» **Stored items**
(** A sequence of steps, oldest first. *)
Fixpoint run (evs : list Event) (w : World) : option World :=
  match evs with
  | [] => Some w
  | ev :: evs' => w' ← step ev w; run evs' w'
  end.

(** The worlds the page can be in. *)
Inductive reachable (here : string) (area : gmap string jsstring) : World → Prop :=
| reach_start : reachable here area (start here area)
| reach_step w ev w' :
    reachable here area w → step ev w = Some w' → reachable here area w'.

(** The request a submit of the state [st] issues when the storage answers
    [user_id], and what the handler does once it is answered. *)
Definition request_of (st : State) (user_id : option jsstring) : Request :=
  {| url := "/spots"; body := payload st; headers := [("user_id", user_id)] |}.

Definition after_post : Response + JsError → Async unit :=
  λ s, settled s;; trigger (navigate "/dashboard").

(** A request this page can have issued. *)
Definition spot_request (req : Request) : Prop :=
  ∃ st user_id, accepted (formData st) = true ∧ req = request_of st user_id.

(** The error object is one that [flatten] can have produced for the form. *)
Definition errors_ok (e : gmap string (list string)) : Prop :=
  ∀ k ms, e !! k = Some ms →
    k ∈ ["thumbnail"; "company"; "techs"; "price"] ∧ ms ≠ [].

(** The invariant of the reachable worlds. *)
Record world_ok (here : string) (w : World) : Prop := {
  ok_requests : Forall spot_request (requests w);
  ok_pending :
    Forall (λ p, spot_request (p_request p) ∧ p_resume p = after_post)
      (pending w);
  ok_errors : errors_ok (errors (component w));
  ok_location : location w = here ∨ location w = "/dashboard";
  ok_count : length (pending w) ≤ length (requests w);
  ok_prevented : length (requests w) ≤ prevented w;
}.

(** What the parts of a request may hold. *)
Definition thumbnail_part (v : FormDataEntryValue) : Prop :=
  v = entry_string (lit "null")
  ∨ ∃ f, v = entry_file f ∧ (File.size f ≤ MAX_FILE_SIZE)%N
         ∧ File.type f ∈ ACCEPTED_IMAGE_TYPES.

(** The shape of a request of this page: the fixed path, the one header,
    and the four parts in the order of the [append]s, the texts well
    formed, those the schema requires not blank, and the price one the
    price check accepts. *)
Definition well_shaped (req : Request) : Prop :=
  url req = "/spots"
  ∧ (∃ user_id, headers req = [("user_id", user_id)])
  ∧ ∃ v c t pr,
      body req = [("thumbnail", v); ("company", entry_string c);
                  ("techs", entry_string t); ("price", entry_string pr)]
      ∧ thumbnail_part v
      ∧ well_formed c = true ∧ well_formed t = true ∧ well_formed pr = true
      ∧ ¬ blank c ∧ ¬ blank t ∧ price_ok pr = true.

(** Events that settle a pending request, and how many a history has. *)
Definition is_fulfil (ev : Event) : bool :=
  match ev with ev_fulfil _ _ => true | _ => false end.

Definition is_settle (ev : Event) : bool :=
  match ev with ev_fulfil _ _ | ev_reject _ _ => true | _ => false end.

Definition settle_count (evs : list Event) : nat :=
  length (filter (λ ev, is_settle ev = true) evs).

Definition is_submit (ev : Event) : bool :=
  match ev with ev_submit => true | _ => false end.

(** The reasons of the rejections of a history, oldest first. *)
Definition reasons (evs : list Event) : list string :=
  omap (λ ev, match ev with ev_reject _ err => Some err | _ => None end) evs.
...
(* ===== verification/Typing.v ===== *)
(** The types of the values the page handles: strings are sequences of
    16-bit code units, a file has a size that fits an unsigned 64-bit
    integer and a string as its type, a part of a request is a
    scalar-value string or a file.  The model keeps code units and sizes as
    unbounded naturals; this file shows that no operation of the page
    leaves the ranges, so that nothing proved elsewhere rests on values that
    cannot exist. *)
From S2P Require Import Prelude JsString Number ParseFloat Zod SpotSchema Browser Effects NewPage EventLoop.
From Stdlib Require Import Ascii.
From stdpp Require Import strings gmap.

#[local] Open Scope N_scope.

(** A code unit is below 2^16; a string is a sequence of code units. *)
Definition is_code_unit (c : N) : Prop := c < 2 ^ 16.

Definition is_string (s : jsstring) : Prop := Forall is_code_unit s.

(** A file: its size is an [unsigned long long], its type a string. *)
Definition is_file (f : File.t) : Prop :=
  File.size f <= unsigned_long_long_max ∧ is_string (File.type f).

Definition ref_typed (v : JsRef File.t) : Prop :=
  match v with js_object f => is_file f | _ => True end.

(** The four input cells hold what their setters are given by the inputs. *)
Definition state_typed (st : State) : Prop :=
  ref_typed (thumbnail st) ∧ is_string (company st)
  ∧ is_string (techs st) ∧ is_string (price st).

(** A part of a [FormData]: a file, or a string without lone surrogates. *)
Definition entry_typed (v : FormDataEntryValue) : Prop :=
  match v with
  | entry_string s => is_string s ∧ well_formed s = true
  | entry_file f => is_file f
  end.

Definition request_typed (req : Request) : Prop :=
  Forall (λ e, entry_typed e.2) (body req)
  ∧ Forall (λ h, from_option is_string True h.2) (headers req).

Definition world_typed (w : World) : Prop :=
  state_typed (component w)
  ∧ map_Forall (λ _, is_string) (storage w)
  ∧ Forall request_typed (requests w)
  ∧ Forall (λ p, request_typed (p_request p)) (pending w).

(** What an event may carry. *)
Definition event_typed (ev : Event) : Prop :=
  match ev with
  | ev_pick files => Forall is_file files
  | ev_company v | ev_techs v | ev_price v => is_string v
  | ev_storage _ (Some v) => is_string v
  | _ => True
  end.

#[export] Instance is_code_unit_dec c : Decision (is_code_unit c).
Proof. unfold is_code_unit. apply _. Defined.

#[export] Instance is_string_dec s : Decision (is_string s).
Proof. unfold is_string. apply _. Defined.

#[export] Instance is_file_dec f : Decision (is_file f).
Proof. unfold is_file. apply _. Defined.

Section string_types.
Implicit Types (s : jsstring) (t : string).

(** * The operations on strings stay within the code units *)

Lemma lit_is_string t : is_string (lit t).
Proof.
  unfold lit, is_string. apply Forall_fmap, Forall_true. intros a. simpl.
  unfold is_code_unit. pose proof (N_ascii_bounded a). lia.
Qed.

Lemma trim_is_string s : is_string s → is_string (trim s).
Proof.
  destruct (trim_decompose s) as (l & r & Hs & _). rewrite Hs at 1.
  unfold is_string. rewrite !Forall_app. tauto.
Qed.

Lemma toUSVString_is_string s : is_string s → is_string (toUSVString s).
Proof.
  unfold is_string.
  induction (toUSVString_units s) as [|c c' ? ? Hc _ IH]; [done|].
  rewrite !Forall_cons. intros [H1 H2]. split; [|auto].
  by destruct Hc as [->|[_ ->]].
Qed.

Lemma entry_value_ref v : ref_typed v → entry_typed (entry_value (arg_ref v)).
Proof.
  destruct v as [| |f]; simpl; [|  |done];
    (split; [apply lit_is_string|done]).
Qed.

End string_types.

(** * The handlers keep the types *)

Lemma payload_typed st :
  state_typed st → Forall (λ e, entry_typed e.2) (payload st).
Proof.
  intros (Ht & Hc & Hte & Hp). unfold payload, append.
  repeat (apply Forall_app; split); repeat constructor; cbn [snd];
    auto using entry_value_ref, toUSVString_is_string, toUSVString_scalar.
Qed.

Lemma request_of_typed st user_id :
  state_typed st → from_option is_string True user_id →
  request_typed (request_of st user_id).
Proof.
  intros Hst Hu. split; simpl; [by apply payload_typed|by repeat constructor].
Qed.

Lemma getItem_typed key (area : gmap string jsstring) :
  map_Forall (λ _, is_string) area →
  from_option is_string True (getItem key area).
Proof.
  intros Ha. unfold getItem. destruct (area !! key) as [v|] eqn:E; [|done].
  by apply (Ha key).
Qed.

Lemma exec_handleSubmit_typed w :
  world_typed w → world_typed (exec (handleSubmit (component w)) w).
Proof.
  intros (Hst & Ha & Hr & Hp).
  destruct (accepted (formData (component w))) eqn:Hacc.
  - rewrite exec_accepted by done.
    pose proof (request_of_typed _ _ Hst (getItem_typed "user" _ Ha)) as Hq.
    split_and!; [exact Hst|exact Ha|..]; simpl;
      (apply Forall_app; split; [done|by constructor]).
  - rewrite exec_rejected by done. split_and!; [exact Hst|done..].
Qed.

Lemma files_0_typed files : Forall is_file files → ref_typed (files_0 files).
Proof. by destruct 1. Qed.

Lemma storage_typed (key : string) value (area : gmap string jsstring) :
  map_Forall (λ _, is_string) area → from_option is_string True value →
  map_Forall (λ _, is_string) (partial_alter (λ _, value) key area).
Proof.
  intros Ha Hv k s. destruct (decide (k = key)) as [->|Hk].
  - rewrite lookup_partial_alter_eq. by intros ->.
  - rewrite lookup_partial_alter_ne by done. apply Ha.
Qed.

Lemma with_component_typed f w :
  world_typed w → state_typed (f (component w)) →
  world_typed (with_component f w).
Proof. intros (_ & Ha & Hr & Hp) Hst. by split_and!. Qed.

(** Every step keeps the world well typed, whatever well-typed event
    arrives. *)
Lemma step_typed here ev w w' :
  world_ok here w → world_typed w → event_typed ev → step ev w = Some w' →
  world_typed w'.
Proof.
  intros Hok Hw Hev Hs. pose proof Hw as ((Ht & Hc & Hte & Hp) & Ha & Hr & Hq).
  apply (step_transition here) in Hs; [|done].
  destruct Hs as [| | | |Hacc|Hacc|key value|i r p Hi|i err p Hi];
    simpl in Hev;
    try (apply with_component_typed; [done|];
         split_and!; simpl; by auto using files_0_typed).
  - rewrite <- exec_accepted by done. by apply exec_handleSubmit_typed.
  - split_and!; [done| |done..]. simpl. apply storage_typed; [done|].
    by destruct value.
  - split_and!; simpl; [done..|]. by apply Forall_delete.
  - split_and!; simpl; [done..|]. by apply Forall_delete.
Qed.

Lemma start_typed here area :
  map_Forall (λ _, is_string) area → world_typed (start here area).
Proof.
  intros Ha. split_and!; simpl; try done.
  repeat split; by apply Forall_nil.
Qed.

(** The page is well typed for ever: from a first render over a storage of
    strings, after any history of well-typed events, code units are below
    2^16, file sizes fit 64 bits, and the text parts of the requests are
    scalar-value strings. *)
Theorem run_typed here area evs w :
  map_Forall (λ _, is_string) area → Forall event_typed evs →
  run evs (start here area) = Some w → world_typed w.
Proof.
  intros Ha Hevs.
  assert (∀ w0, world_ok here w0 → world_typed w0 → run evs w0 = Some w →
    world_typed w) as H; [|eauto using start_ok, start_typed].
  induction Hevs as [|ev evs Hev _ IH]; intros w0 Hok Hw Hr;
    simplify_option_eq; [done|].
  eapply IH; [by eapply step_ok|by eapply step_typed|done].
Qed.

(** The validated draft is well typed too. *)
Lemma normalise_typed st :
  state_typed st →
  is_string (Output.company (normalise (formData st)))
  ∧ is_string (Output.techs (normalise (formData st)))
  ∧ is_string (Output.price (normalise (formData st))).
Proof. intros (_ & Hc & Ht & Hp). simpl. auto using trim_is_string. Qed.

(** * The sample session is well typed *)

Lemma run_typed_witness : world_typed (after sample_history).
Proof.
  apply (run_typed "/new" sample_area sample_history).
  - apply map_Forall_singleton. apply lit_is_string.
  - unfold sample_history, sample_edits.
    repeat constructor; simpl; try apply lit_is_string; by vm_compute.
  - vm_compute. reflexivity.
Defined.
...
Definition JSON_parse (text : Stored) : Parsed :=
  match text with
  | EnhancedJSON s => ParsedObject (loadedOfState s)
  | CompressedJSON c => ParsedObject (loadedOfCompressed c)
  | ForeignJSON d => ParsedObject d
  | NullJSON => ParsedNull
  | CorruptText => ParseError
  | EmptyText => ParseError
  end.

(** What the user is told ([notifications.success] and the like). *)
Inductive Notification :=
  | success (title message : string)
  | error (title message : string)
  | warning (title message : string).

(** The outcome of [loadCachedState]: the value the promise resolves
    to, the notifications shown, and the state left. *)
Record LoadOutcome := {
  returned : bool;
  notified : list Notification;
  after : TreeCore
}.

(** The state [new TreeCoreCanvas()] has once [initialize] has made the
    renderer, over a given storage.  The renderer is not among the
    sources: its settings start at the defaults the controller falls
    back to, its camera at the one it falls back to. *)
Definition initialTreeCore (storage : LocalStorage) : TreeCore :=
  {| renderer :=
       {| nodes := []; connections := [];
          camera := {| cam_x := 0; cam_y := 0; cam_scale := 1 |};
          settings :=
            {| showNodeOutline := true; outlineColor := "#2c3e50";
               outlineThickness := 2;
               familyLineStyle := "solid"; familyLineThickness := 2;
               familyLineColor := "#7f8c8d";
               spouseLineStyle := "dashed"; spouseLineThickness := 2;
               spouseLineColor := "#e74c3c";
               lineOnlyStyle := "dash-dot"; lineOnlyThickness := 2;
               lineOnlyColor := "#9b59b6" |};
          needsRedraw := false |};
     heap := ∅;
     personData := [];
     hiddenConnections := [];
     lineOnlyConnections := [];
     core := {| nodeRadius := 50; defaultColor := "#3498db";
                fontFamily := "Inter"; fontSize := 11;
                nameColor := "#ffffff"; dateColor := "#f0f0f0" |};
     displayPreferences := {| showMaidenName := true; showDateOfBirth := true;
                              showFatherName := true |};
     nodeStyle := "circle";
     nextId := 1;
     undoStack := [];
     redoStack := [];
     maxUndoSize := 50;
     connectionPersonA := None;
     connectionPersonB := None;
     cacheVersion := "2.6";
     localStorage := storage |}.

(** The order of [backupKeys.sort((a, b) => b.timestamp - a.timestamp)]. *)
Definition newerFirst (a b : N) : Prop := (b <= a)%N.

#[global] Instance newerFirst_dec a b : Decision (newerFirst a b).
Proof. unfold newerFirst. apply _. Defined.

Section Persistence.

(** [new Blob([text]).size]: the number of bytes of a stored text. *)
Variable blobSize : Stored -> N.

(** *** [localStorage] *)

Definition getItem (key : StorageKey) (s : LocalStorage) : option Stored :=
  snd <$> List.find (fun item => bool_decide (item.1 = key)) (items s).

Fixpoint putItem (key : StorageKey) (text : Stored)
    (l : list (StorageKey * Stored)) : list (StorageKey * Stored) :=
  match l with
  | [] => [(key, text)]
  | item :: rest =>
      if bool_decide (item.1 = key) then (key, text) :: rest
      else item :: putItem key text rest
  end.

» **The problem**
How many lines in the records above hold the string "export"? Only the number is wanted.

» **Written reply**
3